I had the pleasure of doing a presentation on Securing Web Apps in Azure at rg-dev #29 in Rzeszow, Poland on 24 May 2019. I was really impressed by how well organised the event was and just how dedicated and professional the audience were. We are talking about people giving up their Friday night to hear about security in Azure as well as Piotr Stapp’s talk about migrating https://dotnetomaniak.pl/ to Azure.
Apparently this was the first ever talk done in English at rg-dev, but that didn’t feel like a barrier at all.

I go to Rzeszow quite frequently these days as NewOrbit has opened a small, but growing, office there (interested in joining us?). I look forward to attending more rg-dev meetups, though I probably need to work a bit more on my Polish :) I am consistently impressed by the developers I meet in Rzeszow and look forward to working with more of them.

The slides from the talk can be downloaded in PowerPoint format from GitHub or you can see them (without animations) on Slideshare below:

The talk covers the things you can do to secure web apps and APIs hosted in Azure Web Apps and Functions.

Outline

Concepts

  • Understand your exposure; how much at risk are you and how much work should you do to secure your app?
  • Understand that you are probably more at risk from internal actors making mistakes with data than you are from external hackers.
  • You should think about your security at three levels;
    • How to prevent someone from getting in
    • How to detect that someone is attacking you
    • How to mitigate the attack

Getting in

Azure Web Apps and Functions are already protected by a Firewall. It is impractical, if not impossible, to add your own firewall unless you use an App Service Environment. If you must, you can add a WAF and lock down the access to your web app to only the IP address of the WAF.
SSL Certificates in Azure are harder than they should be, the talk covers a few different options and their pros and cons.

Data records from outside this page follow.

(* ===== verification/JobSteps.v ===== *)
(** * How statements change the job table

    Every data-modifying statement of the server that touches [jobs] inserts a
    row or applies one [job_change] to the rows of its WHERE clause.  The file
    gives the row transformations, the status conditions the WHERE clauses
    ([sql_pre]) and the handlers' own checks ([guard_pre]) impose, and the
    relation [jobs_step] that all handlers are shown to stay within, with the
    invariants of that relation. *)

From stdpp Require Import relations.
From S2P Require Import Prelude Prog Models JobState Database.

(** ** Row transformations *)

Inductive job_change :=
| CDispatch (now : Z)            (* check-in: hand the job to the agent *)
| CRequeue                       (* dispatched but missed: back to the queue *)
| CHold                          (* check-in without a CDM session *)
| CRelease                       (* check-in with a CDM session *)
| CAck (now : Z)                 (* the agent acknowledged *)
| CFinish (st : string) (now : Z) (err : string) (started : option Z)   (* result submitted *)
| CTimeout (now : Z)             (* the reaper gave up on the agent *)
| CCancel (now : Z)              (* cancelled by a user *)
| CRevoke                        (* cancelled because its device was revoked *)
| CRollback (err : string) (now : Z).   (* the agent reports a failed update *)

Definition reaper_error : string :=
  "reaper: agent never reported completion within inflight timeout".

(** [COALESCE(a, b)]. *)
Definition coalesce {A} (a b : option A) : option A := match a with Some _ => a | None => b end.

Definition apply_change (c : job_change) (j : Job) : Job :=
  match c with
  | CDispatch now => set_job_dispatched_at (Some now) (set_job_status JobStatusDispatched j)
  | CRequeue => set_job_dispatched_at None (set_job_status JobStatusQueued j)
  | CHold => set_job_status JobStatusCDMHold j
  | CRelease => set_job_status JobStatusQueued j
  | CAck now => set_job_acknowledged_at (Some now) (set_job_status JobStatusAcknowledged j)
  | CFinish st now err started =>
      set_job_started_at (coalesce (job_started_at j) started)
        (set_job_last_error (Some err) (set_job_completed_at (Some now) (set_job_status st j)))
  | CTimeout now =>
      set_job_last_error (Some reaper_error)
        (set_job_completed_at (Some now) (set_job_status JobStatusTimedOut j))
  | CCancel now => set_job_completed_at (Some now) (set_job_status JobStatusCancelled j)
  | CRevoke => set_job_status JobStatusCancelled j
  | CRollback err now =>
      set_job_completed_at (Some now) (set_job_last_error (Some err) (set_job_status JobStatusFailed j))
  end.

(** What the statement's own WHERE clause requires of the old status. *)
Definition sql_pre (c : job_change) (st : string) : bool :=
  match c with
  | CRequeue => st =s JobStatusDispatched
  | CHold => st =s JobStatusQueued
  | CRelease => st =s JobStatusCDMHold
  | CTimeout _ => (st =s JobStatusAcknowledged) || (st =s JobStatusRunning)
  | CRevoke => (st =s JobStatusPending) || (st =s JobStatusQueued) || (st =s JobStatusDispatched)
  | CRollback _ _ => negb (st =s JobStatusFailed)
  | CFinish st' _ _ _ => (st' =s JobStatusCompleted) || (st' =s JobStatusFailed) || (st' =s JobStatusTimedOut)
  | CDispatch _ | CAck _ | CCancel _ => true
  end.

(** What WHERE clause and handler check together require, when the handler runs
    without interference. *)
Definition guard_pre (c : job_change) (st : string) : bool :=
  sql_pre c st &&
  match c with
  | CDispatch _ => st =s JobStatusQueued
  | CAck _ => st =s JobStatusDispatched
  | CFinish _ _ _ _ => (st =s JobStatusAcknowledged) || (st =s JobStatusRunning)
  | CCancel _ => IsCancellable st
  | _ => true
  end.

(** The same without the report of a failed agent update. *)
Definition normal_pre (c : job_change) (st : string) : bool :=
  guard_pre c st && match c with CRollback _ _ => false | _ => true end.

(** The kinds of changes, and the changes of some kinds. *)
Inductive change_kind :=
| KDispatch | KRequeue | KHold | KRelease | KAck | KFinish (st : string) | KTimeout | KCancel | KRevoke | KRollback.

#[export] Instance change_kind_eq_dec : EqDecision change_kind.
Proof. solve_decision. Defined.

Definition kind_of (c : job_change) : change_kind :=
  match c with
  | CDispatch _ => KDispatch | CRequeue => KRequeue | CHold => KHold | CRelease => KRelease | CAck _ => KAck
  | CFinish st _ _ _ => KFinish st | CTimeout _ => KTimeout | CCancel _ => KCancel | CRevoke => KRevoke | CRollback _ _ => KRollback
  end.

(** [guard_pre], for changes of the given kinds only. *)
Definition within (ks : list change_kind) (c : job_change) (st : string) : bool :=
  guard_pre c st && bool_decide (kind_of c ∈ ks).

(** A row as the INSERT statements of the handlers write it. *)
Definition new_job_ok (j : Job) : Prop :=
  job_status j = JobStatusQueued /\ job_dispatched_at j = None /\ job_acknowledged_at j = None
  /\ job_started_at j = None /\ job_completed_at j = None /\ job_last_error j = None.

Definition row_step (pre : job_change -> string -> bool) (o o' : option Job) : Prop :=
  match o, o' with
  | Some j, Some j' => j' = j \/ exists c, pre c (job_status j) = true /\ j' = apply_change c j
  | None, Some j' => new_job_ok j'
  | None, None => True
  | Some _, None => False
  end.

(** One statement: rows change by a job change, appear queued, never vanish. *)
Definition jobs_step (pre : job_change -> string -> bool) (db db' : DB) : Prop :=
  forall id, row_step pre (jobs db !! id) (jobs db' !! id).

(** Any statement, under any interleaving of handlers. *)
Definition any_step : relation DB := jobs_step sql_pre.
(** A statement of a handler that runs without interference, other than the
    report of a failed agent update. *)
Definition normal_step : relation DB := jobs_step normal_pre.

(** ** Lemmas *)

#[export] Instance jobs_step_refl pre : Reflexive (jobs_step pre).
Proof. intros db id. unfold row_step. destruct (jobs db !! id); auto. Qed.

#[export] Instance any_step_refl : Reflexive any_step.
Proof. apply jobs_step_refl. Qed.

#[export] Instance normal_step_refl : Reflexive normal_step.
Proof. apply jobs_step_refl. Qed.

Lemma jobs_step_same pre db db' : jobs db' = jobs db -> jobs_step pre db db'.
Proof. intros E id. rewrite E. apply (jobs_step_refl pre db id). Qed.

Lemma guard_sql c st : guard_pre c st = true -> sql_pre c st = true.
Proof. unfold guard_pre. rewrite andb_true_iff. tauto. Qed.

Lemma jobs_step_mono (p1 p2 : job_change -> string -> bool) db db' :
  (forall c st, p1 c st = true -> p2 c st = true) -> jobs_step p1 db db' -> jobs_step p2 db db'.
Proof.
  intros Hp H id. specialize (H id). unfold row_step in *. repeat case_match; try done.
  destruct H as [->|(c & Hc & ->)]; eauto 6.
Qed.

Lemma within_spec ks c st : within ks c st = true <-> guard_pre c st = true /\ kind_of c ∈ ks.
Proof. unfold within. by rewrite andb_true_iff, bool_decide_eq_true. Qed.

Lemma within_guard ks c st : within ks c st = true -> guard_pre c st = true.
Proof. by intros [? _]%within_spec. Qed.

Lemma within_mono ks ks' db db' : (forall k, k ∈ ks -> k ∈ ks') -> jobs_step (within ks) db db' -> jobs_step (within ks') db db'.
Proof. intros Hk. apply jobs_step_mono. intros c st. rewrite !within_spec. naive_solver. Qed.

Lemma within_any ks db db' : jobs_step (within ks) db db' -> any_step db db'.
Proof. apply jobs_step_mono. intros c st H. by apply guard_sql, (within_guard ks). Qed.

(** An UPDATE whose WHERE clause implies the status condition of its change. *)
Lemma update_jobs_step pre p c db :
  (forall id j, jobs db !! id = Some j -> p id j = true -> pre c (job_status j) = true) ->
  jobs_step pre db (update_jobs p (apply_change c) db).
Proof.
  intros Hp id. unfold update_jobs, row_step; simpl. rewrite lookup_update_where.
  destruct (jobs db !! id) as [j|] eqn:Hj; simpl; [|done].
  destruct (p id j) eqn:E; eauto 6.
Qed.

(** A single-row UPDATE, when the row's status allows the change. *)
Lemma update_one pre id c j db :
  jobs db !! id = Some j -> pre c (job_status j) = true ->
  jobs_step pre db (update_jobs (fun k _ => k =s id) (apply_change c) db).
Proof.
  intros Hj Hc. apply update_jobs_step. intros k j' Hj' Hk. reflect_bools. naive_solver.
Qed.

Lemma insert_job_step pre id j db db' :
  new_job_ok j -> insert_job id j db = Some db' -> jobs_step pre db db'.
Proof.
  intros Hj Hi. apply insert_job_Some in Hi as [Hn ->]. intros k. simpl.
  destruct (decide (k = id)) as [->|Hk].
  - rewrite Hn, lookup_insert_eq. done.
  - rewrite lookup_insert_ne by done. apply (jobs_step_refl pre db k).
Qed.

Lemma insert_audit_jobs a db db' : insert_audit a db = Some db' -> jobs db' = jobs db.
Proof. unfold insert_audit. case_match; [|done]. by intros [= <-]. Qed.

Lemma LogAction_guar {R : Type} pre T a at' ac rt ri m :
  guar (jobs_step pre) (LogAction T a at' ac rt ri m : prog DB R unit).
Proof. apply LogAction_any_guar; [apply _|]. intros. by apply jobs_step_same. Qed.

Lemma LogAction_guar_normal {R : Type} T a at' ac rt ri m :
  guar normal_step (LogAction T a at' ac rt ri m : prog DB R unit).
Proof. apply LogAction_guar. Qed.

Lemma LogAction_guar_any {R : Type} T a at' ac rt ri m :
  guar any_step (LogAction T a at' ac rt ri m : prog DB R unit).
Proof. apply LogAction_guar. Qed.

(** An audit write, whatever comes of it, leaves the jobs alone. *)
Lemma LogAction_rg {R : Type} (E : Env -> Prop) pre T a at' ac rt ri m (Q : R + unit -> DB -> Prop) db :
  (forall db', jobs db' = jobs db -> Q (inr tt) db') ->
  rg E (=) (jobs_step pre) (LogAction T a at' ac rt ri m) Q db.
Proof.
  intros HQ. apply LogAction_any_rg; [apply _|intros; by apply jobs_step_same|intros; by apply HQ].
Qed.

#[export] Hint Resolve LogAction_guar LogAction_guar_any LogAction_guar_normal : moebius.

(** ** Row invariants *)

(** The timestamps that the reapers' cutoffs read are present whenever the
    status needs them, and a finished job has the time at which it ended; a
    cancelled one need not, since revoking a device sets only the status. *)
Definition timestamps_ok (j : Job) : Prop :=
  (job_status j = JobStatusDispatched -> is_Some (job_dispatched_at j)) /\
  (job_status j = JobStatusAcknowledged -> is_Some (job_acknowledged_at j)) /\
  (IsTerminalStatus (job_status j) = true -> job_status j <> JobStatusCancelled -> is_Some (job_completed_at j)).

(** The statuses the server ever stores: never [pending], never [running]. *)
Definition stored_status (st : string) : bool :=
  str_in st [JobStatusQueued; JobStatusCDMHold; JobStatusDispatched; JobStatusAcknowledged;
             JobStatusCompleted; JobStatusFailed; JobStatusTimedOut; JobStatusCancelled].

Definition job_ok (j : Job) : Prop := timestamps_ok j /\ stored_status (job_status j) = true.

Definition jobs_ok (db : DB) : Prop := forall id j, jobs db !! id = Some j -> job_ok j.

(** The columns no statement ever assigns. *)
Definition same_identity (j j' : Job) : Prop :=
  job_tenant j' = job_tenant j /\ job_device j' = job_device j /\ job_parent j' = job_parent j
  /\ job_type j' = job_type j /\ job_payload j' = job_payload j
  /\ job_retry_policy j' = job_retry_policy j /\ job_retry_count j' = job_retry_count j
  /\ job_max_retries j' = job_max_retries j /\ job_created_by j' = job_created_by j
  /\ job_created_at j' = job_created_at j.

Definition jobs_grow (db db' : DB) : Prop :=
  forall id j, jobs db !! id = Some j -> exists j', jobs db' !! id = Some j' /\ same_identity j j'.

#[export] Instance jobs_grow_preorder : PreOrder jobs_grow.
Proof.
  split.
  - intros db id j Hj. exists j. split; [done|]. by repeat split.
  - intros a b c Hab Hbc id j Hj. destruct (Hab id j Hj) as (j1 & H1 & S1).
    destruct (Hbc id j1 H1) as (j2 & H2 & S2). exists j2. split; [done|].
    unfold same_identity in *. destruct_and!. split_and!; congruence.
Qed.

(** A job seen earlier: still there, with the same identity. *)
Definition present (id : string) (j : Job) (db : DB) : Prop :=
  exists j', jobs db !! id = Some j' /\ same_identity j j'.

Lemma same_identity_refl j : same_identity j j.
Proof. by repeat split. Qed.

Lemma same_identity_trans j1 j2 j3 : same_identity j1 j2 -> same_identity j2 j3 -> same_identity j1 j3.
Proof. unfold same_identity. intros. destruct_and!. split_and!; congruence. Qed.

Lemma present_read id j db : jobs db !! id = Some j -> present id j db.
Proof. intros Hj. exists j. auto using same_identity_refl. Qed.

Lemma present_stable id j a b : jobs_grow a b -> present id j a -> present id j b.
Proof.
  intros HG (j' & Hj' & Hid). destruct (HG id j' Hj') as (j2 & Hj2 & Hid2).
  exists j2. eauto using same_identity_trans.
Qed.

Lemma apply_change_identity c j : same_identity j (apply_change c j).
Proof. destruct c; by repeat split. Qed.

Lemma any_step_grow db db' : any_step db db' -> jobs_grow db db'.
Proof.
  intros H id j Hj. specialize (H id). rewrite Hj in H. simpl in H.
  destruct (jobs db' !! id) as [j'|]; [|done].
  destruct H as [->|(c & _ & ->)]; eauto using apply_change_identity.
  exists j. split; [done|]. by repeat split.
Qed.

(** Closes a goal with an absurd equation between two closed statuses. *)
Ltac absurd_status := intros; exfalso;
  match goal with H : _ = _ |- _ => vm_compute in H; discriminate H end.

Lemma apply_change_ok c j :
  sql_pre c (job_status j) = true -> job_ok j -> job_ok (apply_change c j).
Proof.
  intros Hp [(Hd & Ha & Hc) Hs]. unfold job_ok, timestamps_ok.
  destruct c; simpl in *; try (split; [|reflexivity]; split_and!; first [absurd_status | eauto; fail | by intros _ []]).
  rewrite !orb_true_iff in Hp. destruct Hp as [[Hp|Hp]|Hp]; apply seqb_eq in Hp as ->;
    (split; [|reflexivity]; split_and!; first [absurd_status | eauto; fail | by intros _ []]).
Qed.

Lemma new_job_ok_ok j : new_job_ok j -> job_ok j.
Proof.
  intros (Hs & _). unfold job_ok, timestamps_ok. rewrite Hs.
  split; [|reflexivity]. split_and!; absurd_status.
Qed.

Lemma any_step_ok db db' : any_step db db' -> jobs_ok db -> jobs_ok db'.
Proof.
  intros H Hok id j' Hj'. specialize (H id). rewrite Hj' in H. simpl in H.
  destruct (jobs db !! id) as [j|] eqn:Hj; simpl in H; [|by apply new_job_ok_ok].
  destruct H as [->|(c & Hc & ->)]; eauto using apply_change_ok.
Qed.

I strongly encourage you to use Azure ADB2C (and/or Azure AD) for authentication instead of having your own usernames and passwords.

Secret Management

One of the biggest problem with both security and auditing is that the application needs passwords to access certain services; Those passwords need to be stored somewhere, which usually means they are exposed to various people. This leads to auditing and security issues.

With Azure Key Vault and Managed Identity it is surprisingly easy to eliminate this problem; there is a lot to learn before you can do it - but the actual implementation is really easy.

Network Isolation

By default, all your back-end services such as Cosmos, SQL, storage and so on are open to other services running in Azure and some are open to the Internet. It is surprisingly easy to set up a private Virtual Network and set your back-end services so they can only be accessed from that virtual network - and then allow your web app to talk to that network. You can even set up micro-services hosted in Azure Web Apps or Functions in this way, completely blocking access from anything other than your web app.

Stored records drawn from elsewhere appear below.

(* ===== verification/JobsApi.v ===== *)
(** * Job endpoints for users

    [server/api/jobs.go]: target resolution and the handlers [Create], [Get],
    [List], [Cancel] and [Retry]. *)

From stdpp Require Import relations.
From S2P Require Import Prelude Prog Models JobState Database Scope Quota JobSteps.

(** ** Target resolution *)

(** One expansion loop of [resolveTargets] (groups, tags or sites). *)
Definition expand_targets (rel : DB -> gset (string * string)) (tenantID : string)
    (ids deviceIDs : list string) : prog DB (option (list string)) (list string) :=
  for_each ids deviceIDs (fun acc id =>
    r ← query (fun db => members (rel db) db tenantID id);
    match r with
    | None => stop None
    | Some rows => mret (add_all acc rows)
    end).

(** [None] is an error. *)
Definition resolveTargets {R : Type} (tenantID : string) (target : JobTarget) : prog DB R (option (list string)) :=
  call (d1 ← expand_targets device_groups tenantID (tgt_group_ids target) (add_all [] (tgt_device_ids target));
        d2 ← expand_targets device_tags tenantID (tgt_tag_ids target) d1;
        d3 ← expand_targets device_sites tenantID (tgt_site_ids target) d2;
        mret (Some d3)).

(** ** POST /v1/jobs *)

Record CreateRequest := {
  cq_type : string;
  cq_target : JobTarget;
  cq_payload : string;
  cq_retry_policy : option RetryPolicy;
}.

(** The row [INSERT INTO jobs] of [Create] writes. *)
Definition created_job (tenantID deviceID type payload : string) (retry : option RetryPolicy)
    (maxRetries : Z) (createdBy : string) (now : Z) : Job :=
  {| job_tenant := tenantID; job_device := deviceID; job_parent := None; job_type := type;
     job_status := JobStatusQueued; job_payload := payload; job_retry_policy := JValid <$> retry;
     job_retry_count := 0; job_max_retries := maxRetries; job_last_error := None;
     job_created_by := Some createdBy; job_created_at := now; job_dispatched_at := None;
     job_acknowledged_at := None; job_started_at := None; job_completed_at := None |}.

The main challenge with the virtual networks is that 90% of the documentation on them has to do with features that are irrelevant when you are using Web Apps instead of VMs or Cloud Services, so it’s mainly about knowing what to ignore.

Encryption

Once the attacker is in - or the well-meaning employee is accessing data they probably shouldn’t - it is extremely helpful that the data is encrypted. The obvious at-rest and transport encryption is there by default, but you can use Always Encrypted and Client-side encryption to easily encrypt data at the application level.

Detection

One of the most overlooked areas of security is detecting when someone is attacking you. If you don’t know someone is trying to hack you or that some well-meaning employee is accessing data they shouldn’t, you can’t do anything about it. Azure has a rich set of features to help alert you when something isn’t right. In the talk I focus on Application Insights, Threat Protection and Advanced Data Security.